La relation entre David et Jonathan se termine de manière tragique, mais la complainte de David fait partie des plus belles poésies de la Bible hébraïque.

Pour conclure

Contrairement aux interdits du Lévitique et à l'histoire de Sodome et Gomorrhe, les livres de Samuel nous relatent une histoire d'amour entre deux hommes, sans condamner cette relation. Il se peut même que Saül aussi soit décrit comme amoureux de David, comme l'est dans la tradition grecque l'éraste (l'amant, le vieux) par rapport à l'éromène (l'aimé). Nous ne savons pas si cette histoire est déjà influencée par la culture hellénistique (la Palestine entre en contact avec la culture grecque environ vers le VIlle siècle avant J.C.).

On peut sans doute observer de nombreux parallèles avec l'épopée de Gilgamesh et voir en David et Jonathan la version hébraïque de Gilgamesh et Enkidu (cf. le géant, la lamentation, etc.). Evidemment, le texte ne dit jamais explicitement que David et Jonathan ont couché ensemble. C'est pourquoi certains exégètes laissent ouverte la question de savoir si David et Jonathan étaient des homosexuels. Mais il y a beaucoup de mots à connotation érotique qui parlent en faveur d'une relation homosexuelle entre Jonathan et David.

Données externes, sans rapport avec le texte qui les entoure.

(* ===== verification/Dirent.v ===== *)
(** Directories as tables of names: [dirlookup] and [dirlink] of kernel/fs.c
    over the content of a directory.

    Entry [k] of a directory is the 16 bytes at offset [16 * k] of its content;
    an entry whose inode number is 0 is free.  [dir_find] is the table's lookup:
    the first entry in use with the name.  A new name goes to a free entry, to
    the end, or into a block the directory gets for it. *)
From S2P Require Import Prelude Riscv Spinlock Memory Bytes Kstring Kalloc Vm Proc Switch Sleeplock UserMem Kstate Bio Cache Log Crash Fs Txn Fileio Itable Dir.

(** [inside_range b]: the range test of the goal has the value [b]. *)
Ltac inside_range b :=
  match goal with |- context [(?x <=? ?y) && (?z <? ?w)] =>
    replace ((x <=? y) && (z <? w)) with b by (zbool; done)
  end.

(** * Comparing names *)

Lemma bytes_at_S ram p n : bytes_at ram p (S n) = rd8 ram p :: bytes_at ram (p + 1) n.
Proof.
  unfold bytes_at. cbn [seq fmap list_fmap]. rewrite Z.add_0_r. f_equal.
  rewrite <- fmap_S_seq, <- list_fmap_compose. apply list_fmap_ext. intros i x _. cbn. f_equal. lia.
Qed.

Lemma strncmp_bytes n ram p q :
  strncmp ram p q (Z.of_nat n) = 0 <-> name_string (bytes_at ram p n) = name_string (bytes_at ram q n).
Proof.
  unfold strncmp. rewrite Nat2Z.id. revert p q. induction n as [|n IH]; intros p q; [done|].
  rewrite !bytes_at_S. cbn [strncmp_loop name_string].
  destruct (Z.eqb_spec (rd8 ram p) 0) as [Ep|Ep]; cbn [negb andb].
  - rewrite Ep. destruct (Z.eqb_spec (rd8 ram q) 0) as [Eq|Eq]; [by rewrite Eq|]. split; [lia|done].
  - destruct (Z.eqb_spec (rd8 ram p) (rd8 ram q)) as [E|E].
    + rewrite IH, <- E, (proj2 (Z.eqb_neq _ 0)) by done. split; [by intros ->|by intros [= ?]].
    + destruct (Z.eqb_spec (rd8 ram q) 0) as [Eq|Eq]; (split; [lia|]); [done|]. by intros [= ?].
Qed.

Lemma bytes_at_arr a bs ram :
  all_bytes bs -> bytes_at (arr_mem a bs ram) a (length bs) = bs.
Proof.
  intros Hb. apply list_eq_same_length with (length bs); [done|by unfold bytes_at; rewrite length_fmap, length_seq|].
  intros i x y Hi. unfold bytes_at. rewrite list_lookup_fmap, lookup_seq_lt by done. intros [= <-] Hy. cbn [Nat.add].
  rewrite rd8_arr_mem. inside_range true. replace (Z.to_nat _) with i by lia.
  rewrite (list_lookup_total_correct _ _ _ Hy). apply u8_id. unfold all_bytes in Hb.
  rewrite Forall_lookup in Hb. by apply (Hb i).
Qed.

Lemma bytes_at_ext ram ram' a n : same_bytes (Z.of_nat n) a ram ram' -> bytes_at ram' a n = bytes_at ram a n.
Proof. intros H. apply list_fmap_ext. intros i x [-> Hi]%lookup_seq. apply H. lia. Qed.

(** A name array of a directory entry or of a caller. *)
Definition name_ok (name : list Z) : Prop := length name = Z.to_nat DIRSIZ /\ all_bytes name.

Lemma namecmp_zero a b : name_ok a -> name_ok b -> namecmp a b = 0 <-> name_string a = name_string b.
Proof.
  intros [La Ba] [Lb Bb]. unfold namecmp, arr_strncmp. change DIRSIZ with (Z.of_nat 14) in *. rewrite Nat2Z.id in *.
  rewrite strncmp_bytes, La.
  pose proof (bytes_at_arr 0 a (arr_mem (Z.of_nat 14) b ∅) Ba) as Ea. rewrite La in Ea. rewrite Ea.
  pose proof (bytes_at_arr (Z.of_nat 14) b ∅ Bb) as Eb. rewrite Lb in Eb.
  rewrite (bytes_at_ext (arr_mem (Z.of_nat 14) b ∅)); [by rewrite Eb|].
  intros x Hx. rewrite rd8_arr_mem, La. change (Z.of_nat 14) with 14 in *. by inside_range false.
Qed.

(** [strncpy] into a cleared name field keeps the name. *)
Lemma name_string_cstring name a ram :
  all_bytes name -> (forall x, a + Z.of_nat (length name) <= x -> rd8 ram x = 0) ->
  cstring (arr_mem a name ram) a (name_string name).
Proof.
  revert a ram. induction name as [|c name IH]; intros a ram Hb Hz.
  - split; [done|]. apply Hz. cbn. lia.
  - unfold all_bytes in Hb. apply Forall_cons in Hb as [Hc Hb]. cbn [name_string].
    assert (rd8 (arr_mem a (c :: name) ram) a = c) as E0.
    { rewrite rd8_arr_mem. cbn [length]. inside_range true. rewrite Z.sub_diag. by apply u8_id. }
    destruct (Z.eqb_spec c 0) as [->|Hne].
    + split; [done|]. change (Z.of_nat (length [])) with 0. by rewrite Z.add_0_r.
    + apply cstring_cons. split; [done|]. split; [done|].
      apply (cstring_ext (arr_mem (a + 1) name ram)); [|apply IH; [done|intros x Hx; apply Hz; cbn; lia]].
      intros x Hx. rewrite !rd8_arr_mem. cbn [length].
      destruct ((a + 1 <=? x) && (x <? a + 1 + Z.of_nat (length name))) eqn:E.
      * inside_range true. replace (Z.to_nat (x - a)) with (S (Z.to_nat (x - (a + 1)))) by lia. done.
      * by inside_range false.
Qed.

Lemma name_string_le name : (length (name_string name) <= length name)%nat.
Proof. induction name as [|c name IH]; [done|]. cbn. destruct (c =? 0); cbn; lia. Qed.

Lemma name_string_lookup name i c :
  name_string name !! i = Some c -> name !! i = Some c /\ c <> 0.
Proof.
  revert i. induction name as [|d name IH]; intros i; [done|]. cbn [name_string].
  destruct (Z.eqb_spec d 0); [done|]. destruct i as [|i]; cbn; [by intros [= <-]|apply IH].
Qed.

(** The name field [dirlink] writes. *)
Definition name_field (name : list Z) : list Z := arr_strncpy (replicate (Z.to_nat DIRSIZ) 0) name DIRSIZ.

Lemma name_field_spec name :
  name_ok name -> name_field name = name_string name ++ replicate (Z.to_nat DIRSIZ - length (name_string name)) 0.
Proof.
  intros [Hl Hb]. unfold name_field, arr_strncpy. rewrite length_replicate. change DIRSIZ with 14 in *.
  set (ram := arr_mem 0 (replicate (Z.to_nat 14) 0) (arr_mem (Z.of_nat (Z.to_nat 14)) name ∅)).
  pose proof (name_string_le name) as Hle.
  assert (forall x, 14 <= x -> rd8 ram x = rd8 (arr_mem 14 name ∅) x) as Hx.
  { intros x Hx. unfold ram. rewrite rd8_arr_mem, length_replicate. by inside_range false. }
  assert (cstring ram 14 (name_string name)) as Hc.
  { apply (cstring_ext (arr_mem 14 name ∅)); [intros x ?; apply Hx; lia|]. apply name_string_cstring; done. }
  assert (bytes_ok ram) as Hok by (do 2 apply bytes_ok_arr_mem; apply bytes_ok_empty).
  apply list_eq_same_length with (Z.to_nat 14);
    [rewrite length_app, length_replicate; lia|by rewrite length_fmap, length_seq|].
  intros i x y Hi. rewrite list_lookup_fmap, lookup_seq_lt by done. intros [= <-] Hy. cbn [Nat.add].
  rewrite (strncpy_correct ram 0 (Z.of_nat (Z.to_nat 14)) 14 (name_string name)) by (done || lia).
  inside_range true. destruct (Z.ltb_spec (Z.of_nat i) (0 + Z.of_nat (length (name_string name)))).
  - rewrite lookup_app_l in Hy by lia. apply name_string_lookup in Hy as [Hy _].
    rewrite Hx, rd8_arr_mem by lia. inside_range true. replace (Z.to_nat _) with i by lia.
    rewrite (list_lookup_total_correct _ _ _ Hy). apply u8_id. unfold all_bytes in Hb. rewrite Forall_lookup in Hb. by apply (Hb i).
  - rewrite lookup_app_r in Hy by lia. by apply lookup_replicate in Hy as [-> _].
Qed.

Lemma name_field_ok name : name_ok name -> name_ok (name_field name) /\ name_string (name_field name) = name_string name.
Proof.
  intros Hn. pose proof Hn as [Hl Hb]. rewrite name_field_spec by done. pose proof (name_string_le name) as Hle.
  assert (0 ∉ name_string name) as H0.
  { intros H. apply list_elem_of_lookup_1 in H as [i Hi]. by apply name_string_lookup in Hi as [_ ?]. }
  split; [split|].
  - rewrite length_app, length_replicate. change DIRSIZ with 14 in *. lia.
  - apply Forall_app. split; [|by apply Forall_replicate].
    apply Forall_lookup. intros i c Hc. apply name_string_lookup in Hc as [Hc _].
    unfold all_bytes in Hb. rewrite Forall_lookup in Hb. by apply (Hb i).
  - destruct (Z.to_nat DIRSIZ - length (name_string name))%nat; [rewrite app_nil_r; by apply name_string_full|].
    by apply name_string_nul.
Qed.

(** * The entries of a directory *)

Definition entry (v : Z -> list Z) (ip : inode) (k : nat) : list Z :=
  file_bytes v ip (DIRENT * Z.of_nat k) DIRENT.

(** The entry is in use and has the name. *)
Definition named (name de : list Z) : bool :=
  negb (de_inum de =? 0) && bool_decide (name_string name = name_string (de_name de)).

Definition dir_find (v : Z -> list Z) (ip : inode) (name : list Z) (n : nat) : option nat :=
  List.find (fun k => named name (entry v ip k)) (seq 0 n).

(** [ip] is a directory of [n] entries, its first [nb] blocks are there. *)
Record directory (v : Z -> list Z) (ip : inode) (n : nat) (nb : Z) : Prop := {
  dr_type : i_type ip = T_DIR;
  dr_size : i_size ip = DIRENT * Z.of_nat n;
  dr_map : mapped v ip nb;
  dr_fit : DIRENT * Z.of_nat n <= nb * BSIZE;
  dr_bytes : forall k, 0 <= k < nb * BSIZE -> 0 <= file_byte v ip k < 256 }.

Lemma file_bytes_all v ip n nb off len :
  directory v ip n nb -> 0 <= off -> off + len <= nb * BSIZE -> all_bytes (file_bytes v ip off len).
Proof.
  intros D Ho Hl. apply Forall_lookup. intros i x. unfold file_bytes. rewrite list_lookup_fmap.
  destruct (decide (i < Z.to_nat len)%nat) as [Hi|Hi]; [|by rewrite lookup_seq_ge by lia].
  rewrite lookup_seq_lt by done. intros [= <-]. apply (dr_bytes _ _ _ _ D). lia.
Qed.

Lemma entry_name v ip n nb k : directory v ip n nb -> (k < n)%nat -> name_ok (de_name (entry v ip k)).
Proof.
  intros D Hk. pose proof (dr_fit _ _ _ _ D) as Hf. unfold DIRENT in Hf. split.
  - unfold de_name, sub_bytes. rewrite length_take, length_drop. unfold entry. rewrite file_bytes_length. done.
  - unfold de_name, sub_bytes. apply Forall_take, Forall_drop.
    apply (file_bytes_all v ip n nb); [done|unfold DIRENT; lia|unfold DIRENT; lia].
Qed.
Lemma namex_spec me v path parent name s n
  (Hr : ready me ROOTDEV v None s) (Hfree : (2 <= nfree (k_itable s))%nat)
  (H0 : 0 ∉ path) (Hb : all_bytes path) (Hn : name_ok name)
  (Hs : starts me path s n) (Hok : path_ok (k_sb s) v n (elements path)) :
  exists r name' s', namex path parent name s = Ret (r, name') s' /\ ready me ROOTDEV v None s' /\
    match lookup_path (k_sb s) v parent n (elements path) with
    | None => r = None /\ forall m, refs ROOTDEV (k_itable s') m = refs ROOTDEV (k_itable s) m
    | Some k => exists i, r = Some i /\ k_sb s' = k_sb s /\ (i < NINODE)%nat /\ refers ROOTDEV k (k_itable s' !!! i) = true /\
        (parent = true -> name_string name' = take (Z.to_nat DIRSIZ) (List.last (elements path) [])) /\
        forall m, refs ROOTDEV (k_itable s') m = refs ROOTDEV (k_itable s) m + (if m =? k then 1 else 0)
    end.
Proof using Dok.
  set (R0 := refs ROOTDEV (k_itable s)). set (F0 := nfree (k_itable s)). fold F0 in Hfree.
  assert (forall m, 0 <= R0 m) as HR0 by (intros m; apply refs_nonneg, Hr).
  assert (exists i s1, (if bool_decide (path !! 0%nat = Some SLASH)
         then i <- iget ROOTDEV ROOTINO ;; ret (Some i)
         else p <- lift curproc ;; q <- lift (getp p) ;; idup (p_cwd q)) s = Ret (Some i) s1 /\
      refers_ok (me := me) (dev := ROOTDEV) (v := v) (k_sb s) R0 F0 n i s1) as (i & s1 & E1 & H1).
  { revert Hs. unfold starts. destruct (bool_decide _).
    - intros ->. destruct (iget_ready None s ROOTINO Hr ltac:(lia)) as (i & s1 & E1 & R1 & S1 & Hi & Hri & [C1 C2] & _).
      exists i, s1. split; [by kstep E1|]. split; try done. fold F0 in C2. rewrite C1, Z.eqb_refl in C2. fold R0 in C2.
      revert C2. unfold taken_by. rewrite (proj2 (Z.eqb_neq (_ + 1) 0)) by (pose proof (HR0 ROOTINO); lia). done.
    - intros (c & Ec & Hc & Hrc).
      destruct (idup_ready None s c n Hr Hc Hrc) as (s1 & E1 & R1 & S1 & Hri & [C1 C2]).
      exists c, s1. split.
      + pose proof (calm_curproc me (k_ps s) (ready_calm None s Hr)) as Ep.
        assert (lift curproc s = Ret me s) as Ep' by (rewrite (@lift_Ret kstate pstate nat kstate_pstate _ s _ _ Ep); by destruct s).
        kstep Ep'. erewrite bind_Ret; [|by apply (lift_Ret (getp me) s (ps_proc (k_ps s) !!! me) (k_ps s))].
        rewrite Ec. by destruct s.
      + split; try done. fold F0 in C2. rewrite C1, Z.eqb_refl in C2. fold R0 in C2.
        revert C2. unfold taken_by. rewrite (proj2 (Z.eqb_neq (_ + 1) 0)) by (pose proof (HR0 n); lia). done. }
  destruct (walk_loop (k_sb s) R0 F0 HR0 Hfree parent (S (length path)) n i path name s1 H1) as (r & name' & s2 & E2 & O & L);
    [lia|done..|].
  exists r, name', s2. split; [|].
  - unfold namex. kstep E1. exact E2.
  - unfold outcome in O. destruct (lookup_path _ _ _ _ _) as [k|].
    + destruct O as (j & -> & [J1 J2 J3 J4 J5 J6]). split; [done|]. exists j. do 4 (split; [done|]). split; [|done].
      intros Hp. by destruct (L Hp ltac:(done)) as (e & -> & ->).
    + destruct O as [-> [J1 J2]]. done.
Qed.

(** C16. [namex] resolves path names as the disk's directories say, and leaks no
    reference.  From the root for a path with a leading slash, else from the
    current directory, it walks the elements of the path, reading every inode on
    the way from the disk unless it is in memory, and returns the entry of the
    inode that [lookup_path] gives, with one reference more than before, or no
    entry when a name does not exist or an inode on the way is no directory; as
    [nameiparent] it stops one level early, with the last element in [name].
    Every other inode has exactly the references it had, no inode stays locked,
    and what is in memory still agrees with the disk.  This is inside a
    transaction with two free entries in the inode table, on a disk where the
    inodes on the way are in use and have a link, and the directories among them
    are well formed. *)
Theorem namex_correct me v path parent name s n
  (Hr : ready me ROOTDEV v None s) (Hfree : (2 <= nfree (k_itable s))%nat)
  (H0 : 0 ∉ path) (Hb : all_bytes path) (Hn : name_ok name)
  (Hs : starts me path s n) (Hok : path_ok (k_sb s) v n (elements path)) :
  exists r name' s', namex path parent name s = Ret (r, name') s' /\ ready me ROOTDEV v None s' /\
    match lookup_path (k_sb s) v parent n (elements path) with
    | None => r = None /\ forall m, refs ROOTDEV (k_itable s') m = refs ROOTDEV (k_itable s) m
    | Some k => exists i, r = Some i /\ k_sb s' = k_sb s /\ (i < NINODE)%nat /\ refers ROOTDEV k (k_itable s' !!! i) = true /\
        (parent = true -> name_string name' = take (Z.to_nat DIRSIZ) (List.last (elements path) [])) /\
        forall m, refs ROOTDEV (k_itable s') m = refs ROOTDEV (k_itable s) m + (if m =? k then 1 else 0)
    end.
Proof using Dok. by apply namex_spec. Qed.
End Namex.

Si cette interprétation est juste, cela ne signifie pas que la Bible entière est prohomosexualité. Par contre, nous voyons qu'à côté des interdits il y a de nombreux textes bibliques qui mettent au premier plan l'amour: que ce soit l'amour hétérosexuel comme dans le Cantique des Cantiques ou l'amour homosexuel comme dans l'histoire de David et Jonathan.